Lori Hope discovered she had lung cancer in June of 2002. By accident, really. A healthy 48-year-old communications expert, Lori went to see her doctor about an abdominal concern. She felt a mass and ordered a CT scan. Terrified, Lori waited for the results, then celebrated with her husband when the radiologist assured her it was nothing more than constipation. But just hours later, her doctor called. “The radiologist took a second look,” he said, explaining that there was something showing up on her lung. A biopsy confirmed Lori’s worst fear: she had lung cancer. In the weeks and months that followed, Lori’s world only darkened, as well-meaning friends and colleagues told her stories about their relatives with cancer and asked such questions as, “Did you smoke?” (She had, but quit almost twenty years before her diagnosis.)

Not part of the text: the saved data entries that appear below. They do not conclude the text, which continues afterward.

(** * Pac-Man simulation core (pacman4k_claudv0.py): shallow embedding

    The embedding follows the Python source function by function.

    Numbers.  Python integers are [Z].  The source keeps positions and
    speeds as floats (speeds 1.5, 1.2, 0.8 and 2.0 pixels per frame on
    integer start coordinates).  They are embedded in fixed point, one unit
    being a tenth of a pixel ([SUB] units per pixel), so that every speed is
    an integer and [x // TILE_SIZE] is a floor division of integers.  The
    player's coordinates are multiples of one half and are exact in binary
    floating point as well; the adversaries' coordinates are the exact
    decimal sums the source approximates.

    Distances.  [math.hypot] is only ever compared with [<] on integer
    tile differences; the embedding compares the squared distances, which
    orders them the same way.

    Exceptions.  List indexing and the arithmetic of [Ghost.update_target]
    can raise; functions that may raise return in the [result] monad.

    Left out: drawing, sound playback and the mouth animation, which do not
    feed back into the simulation state. *)

From Stdlib Require Import ZArith List Bool Ascii String Lia.
Import ListNotations.
Open Scope Z_scope.

(** ** Exceptions *)

Inductive exn : Type := IndexError | TypeError.

Inductive result (A : Type) : Type :=
| Ok (a : A)
| Raise (e : exn).
Arguments Ok {A} a.
Arguments Raise {A} e.

Definition bind {A B : Type} (m : result A) (f : A -> result B) : result B :=
  match m with
  | Ok a => f a
  | Raise e => Raise e
  end.

Notation "x <- m ;; k" := (bind m (fun x => k))
  (at level 61, m at next level, right associativity).

(** ** Game constants *)

Definition TILE_SIZE : Z := 20.
Definition MAZE_COLS : Z := 28.
Definition MAZE_ROWS : Z := 31.
Definition SCREEN_WIDTH : Z := TILE_SIZE * MAZE_COLS.
Definition FPS : Z := 60.

Definition START_LIVES : Z := 3.
Definition DOT_SCORE : Z := 10.
Definition POWER_DOT_SCORE : Z := 50.
Definition GHOST_EAT_SCORES : list Z := [200; 400; 800; 1600].
Definition POWER_PELLET_TIME : Z := 6 * FPS.
Definition READY_TIME : Z := 2 * FPS.

(** Fixed-point resolution: position units per pixel. *)
Definition SUB : Z := 10.

Definition maze_layout : list string :=
  [ "############################";
    "#............##............#";
    "#.####.#####.##.#####.####.#";
    "#o####.#####.##.#####.####o#";
    "#.####.#####.##.#####.####.#";
    "#..........................#";
    "#.####.##.########.##.####.#";
    "#.####.##.########.##.####.#";
    "#......##....##....##......#";
    "######.##### ## #####.######";
    "######.##### ## #####.######";
    "######.##          ##.######";
    "######.## ###--### ##.######";
    "######.## #      # ##.######";
    "       ## #      # ##       ";
    "######.## #      # ##.######";
    "######.## ######## ##.######";
    "######.##          ##.######";
    "######.## ######## ##.######";
    "######.## ######## ##.######";
    "#............##............#";
    "#.####.#####.##.#####.####.#";
    "#.####.#####.##.#####.####.#";
    "#o..##................##..o#";
    "###.##.##.########.##.##.###";
    "###.##.##.########.##.##.###";
    "#......##....##....##......#";
    "#.##########.##.##########.#";
    "#.##########.##.##########.#";
    "#..........................#";
    "############################" ]%string.

(** ** Python lists: indexing with negative wrap-around and IndexError *)

Definition py_norm (len i : Z) : option nat :=
  if (0 <=? i) && (i <? len) then Some (Z.to_nat i)
  else if (- len <=? i) && (i <? 0) then Some (Z.to_nat (len + i))
  else None.

Definition py_get {A : Type} (l : list A) (i : Z) : result A :=
  match py_norm (Z.of_nat (List.length l)) i with
  | Some n =>
      match nth_error l n with
      | Some a => Ok a
      | None => Raise IndexError
      end
  | None => Raise IndexError
  end.
(** * Transcript pipeline of [src/lib/youtube.ts]

    A shallow embedding of the transcript normalisation and caching
    pipeline and of the two AI orchestrators, followed by the properties
    the specification states about them.

    Conventions of the embedding.
    - A JavaScript string is a [string]; one [ascii] stands for one code
      unit, so [String.length] is the [.length] of the source.
    - A JavaScript number is a [JS.Number]: [NaN], an infinity, or a finite
      double held as the rational it denotes.  Arithmetic rounds the exact
      result to the nearest double ([JS.binary64]); the two zeros are not
      told apart.
    - A [Date] object is its time value in milliseconds or an invalid date;
      the time zone of the host is a field of the [World].
    - The collaborators (repositories, session, transcript provider,
      summarizer, generation service, tracker, clock) are fields of a
      [World]; every call is appended to a log, and what a call answers may
      depend on the log so far.  [async] functions become computations of
      the monad [M], whose outcome is a returned value or a thrown error. *)

From Stdlib Require Import List String Ascii Bool Arith ZArith QArith Qround Lia.
From Stdlib Require Import Permutation DecimalString Lqa Qabs.
Import ListNotations.

Close Scope Q_scope.
Open Scope string_scope.
Open Scope nat_scope.

(** ** Outcomes *)

(** The message of a thrown error. *)
Definition Error : Type := string.

(** What evaluating an expression or awaiting a call comes to: a value, or
    a thrown error. *)
Inductive Outcome (A : Type) : Type :=
| Return (a : A)
| Throw (e : Error).
Arguments Return {A} a.
Arguments Throw {A} e.

(** The rest of a computation after a step that may throw. *)
Definition andThen {A B : Type} (o : Outcome A) (k : A -> Outcome B) : Outcome B :=
  match o with
  | Return a => k a
  | Throw e => Throw e
  end.

(** ** The parts of ECMAScript the source relies on *)

Module JS.

(** [\s] of a regular expression, on the code units below 256:
    TAB, LF, VT, FF, CR, SP and NBSP. *)
Definition isWhiteSpace (c : ascii) : bool :=
  let n := nat_of_ascii c in
  (((9 <=? n) && (n <=? 13)) || (n =? 32) || (n =? 160))%nat.

(** [String.prototype.includes]. *)
Fixpoint includes (s sub : string) : bool :=
  String.prefix sub s ||
  match s with
  | EmptyString => false
  | String _ rest => includes rest sub
  end.

(** [Array.prototype.join] on an array of strings. *)
Definition join (sep : string) (l : list string) : string :=
  String.concat sep l.

(** [String.prototype.split(/\s+/)]: the pieces between maximal runs of
    white space.  [cur] is the piece being read; [inRun] tells
    that the last code unit read was white space.  A string that starts
    (ends) with white space yields an empty first (last) piece, and the
    empty string yields one empty piece. *)
Fixpoint splitRun (inRun : bool) (cur : string) (s : string) : list string :=
  match s with
  | EmptyString => [cur]
  | String c rest =>
      if isWhiteSpace c then
        if inRun then splitRun true EmptyString rest
        else cur :: splitRun true EmptyString rest
      else splitRun false (cur ++ String c EmptyString) rest
  end.

Definition splitWhiteSpace (s : string) : list string :=
  splitRun false EmptyString s.

(** [Array.prototype.map] with a callback that reads the index and may
    throw: the first throw ends the loop and is the outcome. *)
Fixpoint mapFrom {A B : Type} (f : A -> nat -> Outcome B) (index : nat)
  (l : list A) : Outcome (list B) :=
  match l with
  | [] => Return []
  | x :: rest =>
      andThen (f x index) (fun y =>
      andThen (mapFrom f (S index) rest) (fun ys =>
      Return (y :: ys)))
  end.

Definition mapi {A B : Type} (f : A -> nat -> Outcome B) (l : list A)
  : Outcome (list B) :=
  mapFrom f 0 l.

(** [Array.prototype.slice(0, n)]. *)
Definition slice0 {A : Type} (n : nat) (l : list A) : list A := firstn n l.

(** *** Numbers and [ToNumber] on strings *)

(** The value of a numeric expression: a finite number, an infinity or
    [NaN]. *)
Inductive Number : Type :=
| NaN
| Infinity (negative : bool)
| Finite (q : Q).

(** [2 ^ e] for any integer [e]. *)
Definition pow2 (e : Z) : Q :=
  if (0 <=? e)%Z then inject_Z (2 ^ e) else (1 # Z.to_pos (2 ^ (- e)))%Q.

(** The binary exponent of a positive rational [a]: the [e] with
    [2 ^ e <= a < 2 ^ (e + 1)]. *)
Definition exponentOf (a : Q) : Z :=
  let e := (Z.log2 (Qnum a) - Z.log2 (Zpos (Qden a)))%Z in
  if Qle_bool (pow2 e) a then e else (e - 1)%Z.

(** The nearest integer, the even one of two that are equally near. *)
Definition roundHalfEven (x : Q) : Z :=
  let f := Qfloor x in
  match (x - inject_Z f ?= 1 # 2)%Q with
  | Lt => f
  | Gt => (f + 1)%Z
  | Eq => if Z.even f then f else (f + 1)%Z
  end.
(** * duomic driver: the audio pull path, the device registry, the control
    commands and the start-up configuration of [Driver.cpp], embedded in Rocq.

    Conventions of the embedding:
    - a [uint32_t] is a [Z] reduced modulo [2^32] wherever the C++ code
      computes one; an [int] is a [Z];
    - a [float] is a binary32 value of the Standard Library's [SpecFloat]
      (precision 24, [emax] 128);
    - an operation whose behaviour the C++ standard leaves undefined (a read
      past the mapped sample array, the conversion of a NaN to an integer, the
      use of an uninitialised [int]) and an operation that throws return
      [None]. *)

From Stdlib Require Import ZArith List String Ascii Bool Lia.
From Stdlib Require Import DecimalString DecimalPos.
From Stdlib Require Import Floats.SpecFloat.
Import ListNotations.

Local Open Scope Z_scope.

(** ** Machine integers *)

Module Word.

Definition modulus32 : Z := 4294967296.

(** Reduction of an integer to [uint32_t]. *)
Definition u32 (z : Z) : Z := z mod modulus32.

(** The cast [(int)] applied to a [uint32_t]. *)
Definition to_int (z : Z) : Z :=
  if z <? 2147483648 then z else z - modulus32.

Definition INT_MAX : Z := 2147483647.
Definition INT_MIN : Z := -2147483648.

(** What a stream extraction stores into an [int] for the parsed value [z]. *)
Definition clamp_int (z : Z) : Z := Z.max INT_MIN (Z.min INT_MAX z).

End Word.

(** ** Error monad: [None] is undefined behaviour or a thrown exception *)

Definition bind {A B : Type} (c : option A) (k : A -> option B) : option B :=
  match c with
  | Some a => k a
  | None => None
  end.

Notation "x <- c ;; k" := (bind c (fun x => k))
  (at level 61, c at next level, right associativity).

(** ** Constants of the driver *)

Definition ChannelCount : Z := 1.
Definition MAX_CHANNELS : Z := 8.
Definition RING_BUFFER_FRAMES : Z := 8192.
Definition HEADER_SIZE : Z := 16.
Definition TARGET_LATENCY : Z := 1024.

(** ** Sample conversion *)

Definition float32 : Type := spec_float.

Definition f32_valid (x : float32) : bool := valid_binary 24 128 x.
Definition f32_mul : float32 -> float32 -> float32 := SFmul 24 128.

(** The literals [1.0f], [-1.0f] and [32767.0f] in canonical form. *)
Definition f32_one : float32 := S754_finite false 8388608 (-23).
Definition f32_minus_one : float32 := S754_finite true 8388608 (-23).
Definition f32_32767 : float32 := S754_finite false 16776704 (-9).
Definition f32_zero : float32 := S754_zero false.

(** Truncation toward zero of a finite value; a NaN or an infinity has no
    truncated value. *)
Definition f32_trunc (x : float32) : option Z :=
  match x with
  | S754_zero _ => Some 0
  | S754_finite s m e => Some (cond_Zopp s (Z.shiftl (Zpos m) e))
  | S754_infinity _ => None
  | S754_nan => None
  end.

(** [static_cast<SInt16>] of a [float]: defined only when the truncated
    value is representable. *)
Definition static_cast_SInt16 (x : float32) : option Z :=
  z <- f32_trunc x ;;
  if (-32768 <=? z) && (z <=? 32767) then Some z else None.

Definition ConvertToSInt16 (sample : float32) : option Z :=
  if SFleb f32_one sample then Some 32767
  else if SFleb sample f32_minus_one then Some (-32768)
  else static_cast_SInt16 (f32_mul sample f32_32767).

(** ** The shared segment and its accessor *)

(** The mapped region: four [uint32_t] header words, then the interleaved
    samples. *)
Record Segment : Type := {
  seg_writePos : Z;
  seg_channelCount : Z;
  seg_reserved : Z;
  seg_activeFlag : Z;
  seg_samples : list float32
}.

(** [ptr_]: [None] is the null pointer (not connected). *)
Definition SharedAudioBuffer : Type := option Segment.

Definition isActive (b : SharedAudioBuffer) : bool :=
  match b with
  | None => false
  | Some p => Word.u32 (seg_activeFlag p) =? 1
  end.

Definition getChannelCount (b : SharedAudioBuffer) : Z :=
  match b with
  | None => 2
  | Some p => Word.u32 (seg_channelCount p)
  end.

With Lori’s filmmaking and journalism background, it’s probably no surprise that she decided almost immediately to share her story, and more specifically, to help caregivers, friends, and loved ones of cancer patients and survivors better communicate. Within nine months, she got that opportunity. A local publisher met Lori and asked about her interest in writing a book. By 2005, “Help me Live: 20 Things People with Cancer Want You to Know” was in print, and Lori was well on her way to becoming one of the most respected and effective cancer awareness advocates in America. Lori went on to advocate on behalf of the Bonnie J. Addario Lung Cancer Foundation, The Lung Cancer Alliance, and The National Lung Cancer Partnership.
Lori Hope passed away on September 27, 2012. The HOPE she created will live on forever.